--- START ---

(** [track_mute_status], filled by the loop over [enumerate(tracks_data)]. *)
Fixpoint mute_status_from (i : Z) (tracks_data : list jobject)
    (track_mute_status : gmap Z bool) : gmap Z bool :=
  match tracks_data with
  | [] => track_mute_status
  | track :: rest =>
      mute_status_from (i + 1) rest
        (<[ i := Z.eqb (get (j_mute track) 0) 1 ]> track_mute_status)
  end.

(** [track_mute_status.get(track_idx, False)] for the clip's track. *)
Definition is_muted (track_mute_status : gmap Z bool) (clip : jobject) : bool :=
  let track_idx := get (j_track clip) 0 in
  default false (track_mute_status !! track_idx).

(** Lines 158-167: filter clips from unmuted tracks. *)
Fixpoint unmuted_clips (track_mute_status : gmap Z bool)
    (clips_data : list jobject) : M (list jobject) :=
  match clips_data with
  | [] => ret []
  | clip :: rest =>
      let track_idx := get (j_track clip) 0 in
      if negb (is_muted track_mute_status clip) then
        clips_to_export <- unmuted_clips track_mute_status rest ;;
        ret (clip :: clips_to_export)
      else
        print (SkippingMuted (get (j_name clip) (lit "Unnamed")) (track_idx + 1)) ;;
        unmuted_clips track_mute_status rest
  end.

(** [a - b] on numbers.  Next to a float an int is converted to a float
    first, which raises when it is out of range. *)
Definition num_sub (a b : pynum) : result pynum :=
  match a, b with
  | PyInt x, PyInt y => Val (PyInt (x - y))
  | PyInt x, PyFloat y =>
      if fits_float x
      then Val (PyFloat (float_sub env (float_of_int env x) y))
      else Exc overflow_error
  | PyFloat x, PyInt y =>
      if fits_float y
      then Val (PyFloat (float_sub env x (float_of_int env y)))
      else Exc overflow_error
  | PyFloat x, PyFloat y => Val (PyFloat (float_sub env x y))
  end.

(** Line 204: the clip carries no usable track or time range. *)
Definition invalid_data (clip : jobject) : bool :=
  let track_idx := get (j_track clip) (-1) in
  let start_time := get (j_start clip) (PyFloat (-10)) in
  let end_time := get (j_end clip) (PyFloat (-10)) in
  (track_idx =? -1) || num_ltb start_time (PyInt 0) || num_leb end_time start_time.

(** Lines 246-251: clear any existing audio in the temp track. *)
Definition clear_temp_track (temp_track_idx : Z) : M unit :=
  Commands.select_none env ;;
  Commands.select_tracks env temp_track_idx 1 (lit "Set") ;;
  Commands.select_time env (PyInt 0) (PyInt 100) (lit "ProjectStart") ;;
  Commands.delete env ;;
  ret tt.

(** Lines 236-263: the commands of the [try] block for one clip. *)
Definition export_clip (temp_track_idx track_idx : Z) (start_time end_time : pynum)
    (output_path : pystr) : M unit :=
  (* Select the specific track with the clip *)
  Commands.select_none env ;;
  Commands.select_tracks env track_idx 1 (lit "Set") ;;
  (* Select the time range of this clip *)
  Commands.select_time env start_time end_time (lit "ProjectStart") ;;
  (* Copy the selected audio *)
  Commands.copy env ;;
  clear_temp_track temp_track_idx ;;
  Commands.select_none env ;;
  Commands.select_tracks env temp_track_idx 1 (lit "Set") ;;
  (* Paste the clip into the temp track *)
  Commands.paste env ;;
  (* Select the temp track and export it *)
  Commands.select_none env ;;
  Commands.select_tracks env temp_track_idx 1 (lit "Set") ;;
  duration <- lift (num_sub end_time start_time) ;;
  Commands.select_time env (PyInt 0) duration (lit "ProjectStart") ;;
  Commands.export_audio env output_path 2 ;;
  ret tt.

(** Lines 199-270: the loop over [enumerate(clips_to_export, start=1)];
    [clips] are the clips still to come, [i] the number of the first. *)
Fixpoint clip_loop (output_dir prefix file_extension : pystr)
    (temp_track_idx : Z) (total : nat) (i : nat) (clips : list jobject)
    (exported_count : nat) : M nat :=
  match clips with
  | [] => ret exported_count
  | clip :: rest =>
      let clip_name := get (j_name clip) (lit "clip_" ++ of_int (Z.of_nat i)) in
      let track_idx := get (j_track clip) (-1) in
      let start_time := get (j_start clip) (PyFloat (-10)) in
      let end_time := get (j_end clip) (PyFloat (-10)) in
      if invalid_data clip then
        print (SkippingInvalid clip_name) ;;
        clip_loop output_dir prefix file_extension temp_track_idx total
                  (S i) rest exported_count
      else
        (* Sanitize the clip name for use as filename *)
        let safe_name := sanitize_filename clip_name in
        output_path <- choose_output_path output_dir prefix file_extension
                                          safe_name ;;
        announce_clip i total clip_name (track_idx + 1) start_time end_time
                      output_path ;;
        exported_count <-
          try_except
            (export_clip temp_track_idx track_idx start_time end_time output_path ;;
             print ExportComplete ;;
             ret (S exported_count))
            (fun e => print (FailedToExportClip e) ;; ret exported_count) ;;
        clip_loop output_dir prefix file_extension temp_track_idx total
                  (S i) rest exported_count
  end.

(** Lines 188-196: mute all other tracks except the temp track. *)
Definition mute_all_but (temp_track_idx : Z) (num_tracks : nat) : M unit :=
  for_each (range num_tracks) (fun t =>
    Commands.select_none env ;;
    Commands.select_tracks env t 1 (lit "Set") ;;
    (if t =? temp_track_idx
     then Commands.set_track_audio env (Some false) None None None
     else Commands.set_track_audio env (Some true) None None None) ;;
    ret tt).

(** [json.loads(text)] where a [JSONDecodeError] is not caught on the spot. *)
Definition loads (text : pystr) : M (list jobject) :=
  match json_loads env text with
  | Some data => ret data
  | None => raise JSONDecodeError
  end.

(** Lines 122-274: the body of the [with] block. *)
Definition export_clips_body (output_dir prefix file_extension : pystr) : M unit :=
  (* Get track information to check mute status *)
  tracks_info <- Commands.get_info env (lit "Tracks") (lit "JSON") ;;
  tracks_data <- loads tracks_info ;;
  let track_mute_status := mute_status_from 0 tracks_data ∅ in
  print (FoundTracks (length tracks_data)) ;;
  (* Get clip information *)
  clips_info <- Commands.get_info env (lit "Clips") (lit "JSON") ;;
  match json_loads env clips_info with
  | None => print (ParseErrorReport clips_info)
  | Some clips_data =>
      match clips_data with
      | [] => print NoClipsFound
      | _ :: _ =>
          (* Filter clips from unmuted tracks *)
          clips_to_export <- unmuted_clips track_mute_status clips_data ;;
          match clips_to_export with
          | [] => print NoClipsInUnmutedTracks
          | _ :: _ =>
              print (FoundClips (length clips_to_export)) ;;
              (* Create a temporary export track at the end *)
              Commands.new_stereo_track env ;;
              tracks_info_updated <- Commands.get_info env (lit "Tracks") (lit "JSON") ;;
              tracks_data_updated <- loads tracks_info_updated ;;
              let temp_track_idx := Z.of_nat (length tracks_data_updated) - 1 in
              print (CreatedTemporaryTrack temp_track_idx) ;;
              let num_tracks := length tracks_data_updated in
              mute_all_but temp_track_idx num_tracks ;;
              exported_count <-
                clip_loop output_dir prefix file_extension temp_track_idx
                          (length clips_to_export) 1 clips_to_export 0 ;;
              print (ExportedClips exported_count (length clips_to_export)
                                   output_dir)
          end
      end
  end.

(** [export_clips_individually]: the [with] block and the three handlers. *)
Definition export_clips_individually (output_dir prefix file_extension : pystr)
    (w : world) : exit_status * world :=
  match with_pipe env (export_clips_body output_dir prefix file_extension) w with
  | (Val _, w') => (Completed, w')
  | (Exc (AudacityError msg), w') =>
      (SysExit 1, snd (print (AudacityErrorReport msg) w'))
  | (Exc JSONDecodeError, w') =>
      (SysExit 1, snd (print JSONErrorReport w'))
  | (Exc e, w') =>
      (SysExit 1, snd (print (UnexpectedErrorReport e) w'))
  end.

End WithEnvironment.
End ExportClips.

(** ** export_tracks_individually.py *)

Module ExportTracks.

(** The dictionary [get_user_input] returns. *)
Record settings : Type := {
  output_dir : pystr;
  base_filename : pystr;
  file_extension : pystr
}.

(** [get_user_input] *)
Definition get_user_input (c : console) (inputs : list pystr)
  : option (settings * list pystr * list pystr) :=
  match ask_output_dir c [] inputs with
  | None => None
  | Some (output_dir, made, rest) =>
      match rest with
      | line1 :: line2 :: rest' =>
          (* Get base filename *)
          let base_filename := strip line1 in
          let base_filename :=
            if negb (truthy base_filename) then lit "track" else base_filename in
          (* Get file extension *)
          let file_extension := strip line2 in
          let file_extension :=
            if negb (truthy file_extension) then lit "wav" else file_extension in
          (* Remove leading dot if user included it *)
          let file_extension := lstrip_chars (lit ".") file_extension in
          Some ({| output_dir := output_dir; base_filename := base_filename;
                   file_extension := file_extension |}, made, rest')
      | _ => None
      end
  end.
Section WithEnvironment.

Variable env : environment.

(** Lines 140-143: mute all tracks first. *)
Definition mute_all (num_tracks : nat) : M unit :=
  for_each (range num_tracks) (fun j =>
    Commands.select_tracks env j 1 (lit "Set") ;;
    Commands.set_track_audio env (Some true) None None None ;;
    ret tt).

(** Lines 159-161: unmute all tracks. *)
Definition unmute_all (num_tracks : nat) : M unit :=
  for_each (range num_tracks) (fun j =>
    Commands.select_tracks env j 1 (lit "Set") ;;
    Commands.set_track_audio env (Some false) None None None ;;
    ret tt).

(** Lines 129-155: the loop over [enumerate(tracks_data, start=1)];
    [tracks] are the tracks still to come, [i] the number of the first. *)
Fixpoint track_loop (output_dir base_filename file_extension : pystr)
    (num_tracks : nat) (i : nat) (tracks : list jobject) : M unit :=
  match tracks with
  | [] => ret tt
  | track :: rest =>
      let track_name := get (j_name track) (lit "Track " ++ of_int (Z.of_nat i)) in
      let track_index := Z.of_nat i - 1 in
      (* Construct output filename *)
      let output_filename :=
        base_filename ++ lit "_" ++ of_int (Z.of_nat i) ++ lit "." ++ file_extension in
      let output_path := path_join output_dir output_filename in
      print (ExportingTrack i num_tracks track_name output_path) ;;
      (* Mute all tracks first *)
      mute_all num_tracks ;;
      (* Unmute only the current track (solo it) *)
      Commands.select_tracks env track_index 1 (lit "Set") ;;
      Commands.set_track_audio env (Some false) None None None ;;
      (* Select all time for this track *)
      Commands.select_all env ;;
      (* Export the track *)
      Commands.export_audio env output_path 2 ;;
      print ExportComplete ;;
      track_loop output_dir base_filename file_extension num_tracks (S i) rest
  end.

(** Lines 98-166: the body of the [with] block. *)
Definition export_tracks_body (output_dir base_filename file_extension : pystr)
  : M unit :=
  tracks_info <- Commands.get_info env (lit "Tracks") (lit "JSON") ;;
  match json_loads env tracks_info with
  | None => print (ParseErrorReport tracks_info)
  | Some tracks_data =>
      let num_tracks := length tracks_data in
      if (num_tracks =? 0)%nat then print NoTracksFound
      else
        print (FoundTracks num_tracks) ;;
        (* Export each track individually *)
        track_loop output_dir base_filename file_extension num_tracks 1 tracks_data ;;
        (* Unmute all tracks after export is complete *)
        print RestoringTrackStates ;;
        unmute_all num_tracks ;;
        print AllTracksUnmuted ;;
        print (AllTracksExported output_dir)
  end.

(** [export_tracks_individually]: the [with] block and the two handlers. *)
Definition export_tracks_individually (output_dir base_filename file_extension : pystr)
    (w : world) : exit_status * world :=
  match with_pipe env (export_tracks_body output_dir base_filename file_extension) w
  with
  | (Val _, w') => (Completed, w')
  | (Exc (AudacityError msg), w') =>
      (SysExit 1, snd (print (AudacityErrorReport msg) w'))
  | (Exc e, w') =>
      (SysExit 1, snd (print (UnexpectedErrorReport e) w'))
  end.

End WithEnvironment.
End ExportTracks.

(** * Notions the properties are stated with *)

(** ** Response framing *)

Module Framing.
Import Pipe.

(** The three kinds of read the loop tells apart. *)
Definition no_data (r : read) : bool := negb (truthy (line r)).

Definition blank (r : read) : bool :=
  truthy (line r) && PyStr.eqb (strip (line r)) [].

Definition content (r : read) : bool :=
  truthy (line r) && negb (PyStr.eqb (strip (line r)) []).

Definition has_content (reads : list read) : bool := existsb content reads.

(** The lines with content, concatenated. *)
Definition content_of (reads : list read) : pystr :=
  concat (List.map line (List.filter content reads)).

--- END ---

▶ [Task]
Set down exactly the lines above that run from the start of the listing to the line with "(PyInt (x - y))". Leave out every later line.

▶ [Solution]
(** [track_mute_status], filled by the loop over [enumerate(tracks_data)]. *)
Fixpoint mute_status_from (i : Z) (tracks_data : list jobject)
    (track_mute_status : gmap Z bool) : gmap Z bool :=
  match tracks_data with
  | [] => track_mute_status
  | track :: rest =>
      mute_status_from (i + 1) rest
        (<[ i := Z.eqb (get (j_mute track) 0) 1 ]> track_mute_status)
  end.

(** [track_mute_status.get(track_idx, False)] for the clip's track. *)
Definition is_muted (track_mute_status : gmap Z bool) (clip : jobject) : bool :=
  let track_idx := get (j_track clip) 0 in
  default false (track_mute_status !! track_idx).

(** Lines 158-167: filter clips from unmuted tracks. *)
Fixpoint unmuted_clips (track_mute_status : gmap Z bool)
    (clips_data : list jobject) : M (list jobject) :=
  match clips_data with
  | [] => ret []
  | clip :: rest =>
      let track_idx := get (j_track clip) 0 in
      if negb (is_muted track_mute_status clip) then
        clips_to_export <- unmuted_clips track_mute_status rest ;;
        ret (clip :: clips_to_export)
      else
        print (SkippingMuted (get (j_name clip) (lit "Unnamed")) (track_idx + 1)) ;;
        unmuted_clips track_mute_status rest
  end.

(** [a - b] on numbers.  Next to a float an int is converted to a float
    first, which raises when it is out of range. *)
Definition num_sub (a b : pynum) : result pynum :=
  match a, b with
  | PyInt x, PyInt y => Val (PyInt (x - y))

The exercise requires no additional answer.